Five words from the blurb: college, baseball, friends, love, American
I hate watching sport, know nothing about baseball and haven’t enjoyed a sports themed book before (not that I’ve read many – I tend to avoid them), but increasing enthusiasm for The Art of Fielding persuaded me to give it a try. I’m pleased that I did as this is a modern classic that will be talked about for years to come.
The first few chapters did their best to put me off – I could see the writing quality, but the endless baseball references did nothing for me.
Without the hype I would probably have abandoned this book after the first few pages, but I persevered and at page 50 I was rewarded with chapter 6 which didn’t mention baseball at all. Instead it introduced Moby Dick, an English professor and a glimpse of the magical writing Chad Harbach is capable of when he talks about something other than sport.
As the book progressed I became increasingly attached to the characters in the book and completed its 500 pages in a surprisingly quick time, but on reaching the end I found I was quietly impressed rather than bowled over with excitement. I didn’t find anything particularly new or interesting in The Art of Fielding. It is simply a well written book about American college life – and I have read a lot of those, although I admit this is one of the best.
I think those who have been through an American college will have a far greater appreciation of this book than I did. I found it very similar to The Marriage Plot in terms of both style and subject matter – with The Art of Fielding being the better book in terms of consistency and message.

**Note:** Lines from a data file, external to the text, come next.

Lemma listeners_version name w w' db :
  in_tx w db -> name <> "" -> GenerateEnvoyEntityVersions InTx name [table_name ListenerTable] w = (Ok tt, w') ->
  exists db' now, in_tx w' db' /\
    rows db' EnvoyConfigVersionTable =
      <[[VStr name; VStr "listeners"] := NewEnvoyConfigVersion now name "listeners"]> (rows db EnvoyConfigVersionTable).
Proof.
  intros Hw Hn E. apply bind_Ok in E as ([] & w1 & E & [_ ->]%ret_Ok). apply bind_Ok in E as (now & w2 & E1 & E).
  assert (frame (tx_rel eq) Now) as F by solve_frame. destruct (frame_in_tx eq _ _ _ _ _ F E1 Hw) as (db' & Hw2 & <-).
  unfold SaveEnvoyConfigVersion in E. rewrite (in_ctx_InTx _ _ _ _ Hw2) in E.
  destruct (Storage.Save _ _ db) as [r db'] eqn:Es. injection E as -> <-.
  apply Storage_Save_Ok in Es as [_ [Hr _]]. exists db', now. split; [apply in_tx_set|]. cbn [snd]. rewrite Hr. f_equal.
  destruct name; [done|reflexivity].
Qed.
Lemma deleted_spec req w db w' :
  in_tx w db -> GatewayDeclaration_Name req <> "" ->
  forall ng, deleteGatewayDeclaration InTx req (Some ng) w = (Ok tt, w') ->
  exists db', in_tx w' db' /\ unused db (GatewayDeclaration_Name req) /\ gateway_removed db db' (GatewayDeclaration_Name req).
Proof.
  intros Hw Hn ng E. set (name := GatewayDeclaration_Name req) in *.
  apply bind_Ok in E as (rcs & w1 & E1 & E). apply (validate_spec req w db rcs w1 Hw Hn) in E1 as (Hw1 & Hun & Hrcs).
  destruct (delete_route_configs rcs w1 db Hw1) as (w2 & db2 & E2 & Hw2 & R2 & F2). rewrite (bind_run _ _ _ _ _ E2) in E.
  destruct (DeleteAll_in_tx ListenerTable "nodeGroup" [VStr name] w2 db2 Hw2) as (n3 & db3 & E3 & R3 & F3); [done..|].
  unfold DeleteListenerByNodeGroupName in E. rewrite bind_run with (a := tt) (w' := set_tx (Some (db3, true)) w2) in E;
    [|by rewrite (bind_run _ _ _ _ _ E3)].
  destruct (DeleteById_in_tx NodeGroupTable [VStr name] _ db3 (in_tx_set db3 w2)) as (db4 & E4 & R4 & F4); [done..|].
  rewrite (bind_run _ _ _ _ _ E4) in E. rewrite set_tx_set_tx in E.
  destruct (frame_in_tx _ _ _ _ _ _ (envoy_version_touches _ _) E (in_tx_set db4 w2)) as (db' & Hw' & S).
  destruct (listeners_version _ _ _ _ (in_tx_set db4 w2) Hn E) as (db'' & now & Hw'' & Hv).
  assert (db'' = db') as -> by (unfold in_tx in *; congruence).
  assert (forall t, t <> EnvoyConfigVersionTable -> rows db' t = rows db4 t) as F5
    by (intros t Ht; apply S; by rewrite bool_decide_eq_false).
  exists db'. split; [done|]. split; [done|]. split_and!.
  - by rewrite F5, R4, F3, F2.
  - intros k l. rewrite F5, F4, R3, F2 by done. split; intros [Hl Hne]; (split; [done|]); intros He; by apply Hne, listener_nodeGroup.
  - intros k rc. rewrite F5, F4, F3, R2 by done. split; intros [Hk Hne]; (split; [done|]).
    + intros He. apply Hne. destruct (rows_wf db RouteConfigurationTable k rc Hk) as [Hkey _]. rewrite route_config_key in Hkey. subst k.
      apply (list_elem_of_fmap_2 (fun rc : RouteConfiguration => [VInt (RouteConfiguration_Id rc)])), Hrcs. split; [by eexists|done].
    + intros (rc' & -> & [[k' Hk'] He]%Hrcs)%list_elem_of_fmap. apply Hne.
      destruct (rows_wf db RouteConfigurationTable k' rc' Hk') as [Hkey _]. rewrite route_config_key in Hkey. subst k'.
      by pose proof (Some_functional _ _ _ Hk Hk') as ->.
  - exists now. by rewrite Hv, F4, F3, F2.
  - intros t Ht. rewrite !not_elem_of_cons in Ht. destruct Ht as (H1 & H2 & H3 & H4 & _). by rewrite F5, F4, F3, F2.
Qed.
Lemma unused_rows db db' name : rows db' = rows db -> unused db' name -> unused db name.
Proof. intros Hr (H1 & H2 & H3). unfold unused, route_configs_of in *. rewrite Hr in H1, H2, H3. done. Qed.
Lemma unwrap_known_Ok {A} known (m : prog World A) w a w' : unwrap_known known m w = (Ok a, w') -> m w = (Ok a, w').
Proof. unfold unwrap_known. destruct (m w) as [[x|[]|?] ?]; done. Qed.
Lemma published_db topic e w w' : Publish topic e w = (Ok tt, w') -> w_db w' = w_db w.
Proof. unfold Publish, bind, tick, modify, lift. destruct (bus_publish _ _ _) as [[]|?|?]; [|done..]. by intros [= <-]. Qed.

(** C34: The deletion of a gateway that answers without an error either found no
    such gateway and changed no row; or the gateway was used by nothing - no TLS
    configuration, no cluster and no virtual host of its route configurations -
    and what it commits is exact: the gateway is gone, with the listeners and the
    route configurations of its name, a version for its listeners is written,
    and every other row is as it was.  So what names the gateway elsewhere stays:
    filters of external authorisation, and its versions. *)
Theorem gateway_deletion res w w' :
  w_writer w = false -> GatewayDeclaration_IsDeleteRequest res = true -> Apply res w = (Ok tt, w') ->
  (rows (w_db w) NodeGroupTable !! [VStr (GatewayDeclaration_Name res)] = None /\ rows (w_db w') = rows (w_db w)) \/
  (is_Some (rows (w_db w) NodeGroupTable !! [VStr (GatewayDeclaration_Name res)]) /\
   unused (w_db w) (GatewayDeclaration_Name res) /\ gateway_removed (w_db w) (w_db w') (GatewayDeclaration_Name res)).
Proof.
  intros Hwr Hdel (changes & w1 & E & Ep)%bind_Ok. apply unwrap_known_Ok in E.
  assert (w_db w' = w_db w1) as -> by (destruct changes; [by apply ret_Ok in Ep as [_ ->]|by eapply published_db]). clear Ep.
  apply WithWTx_Ok in E as (w2 & b & E & Ht). set (db0 := txn_track_changes (w_db w)).
  assert (in_tx (opened w) db0) as Hw0 by done. assert (rows db0 = rows (w_db w)) as Hr0 by apply rows_track.
  apply bind_Ok in E as (ng & w3 & E1 & E). rewrite Hdel in E.
  set (name := GatewayDeclaration_Name res) in *. unfold FindNodeGroupByName in E1.
  rewrite (FindById_in_tx NodeGroupTable [VStr name] _ db0 Hw0) in E1 by done. injection E1 as Eng <-. rewrite Hr0 in Eng.
  destruct ng as [ng|].
  - right. split; [by exists ng|]. assert (name <> "") as Hn by by eapply node_group_named.
    destruct (deleted_spec res _ db0 w2 Hw0 Hn ng E) as (db' & Hw2 & Hu & Hm). unfold in_tx in Hw2.
    rewrite Hw2 in Ht. injection Ht as <- <-. split; [by eapply unused_rows|]. unfold gateway_removed in *. by rewrite Hr0 in Hm.
  - left. split; [done|]. apply ret_Ok in E as [_ ->]. cbn in Ht. by injection Ht as <- _.
Qed.
End spec.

I’m also sure that I missed some of the relevant baseball references and their significance on the bigger picture. I’m afraid that those who claim this book will give the reader a passion for baseball are wrong, but I agree that it isn’t necessary to enjoy the sport to appreciate this book.
Despite my criticisms I do think this is a very good book. It is a simple story, but one that is very well told. It is hard not to feel compassion for the well developed characters. I just hope that next time Chad Harbach will devote his time to writing a book that doesn’t contain any sporting references.
Recommended, especially to American graduates.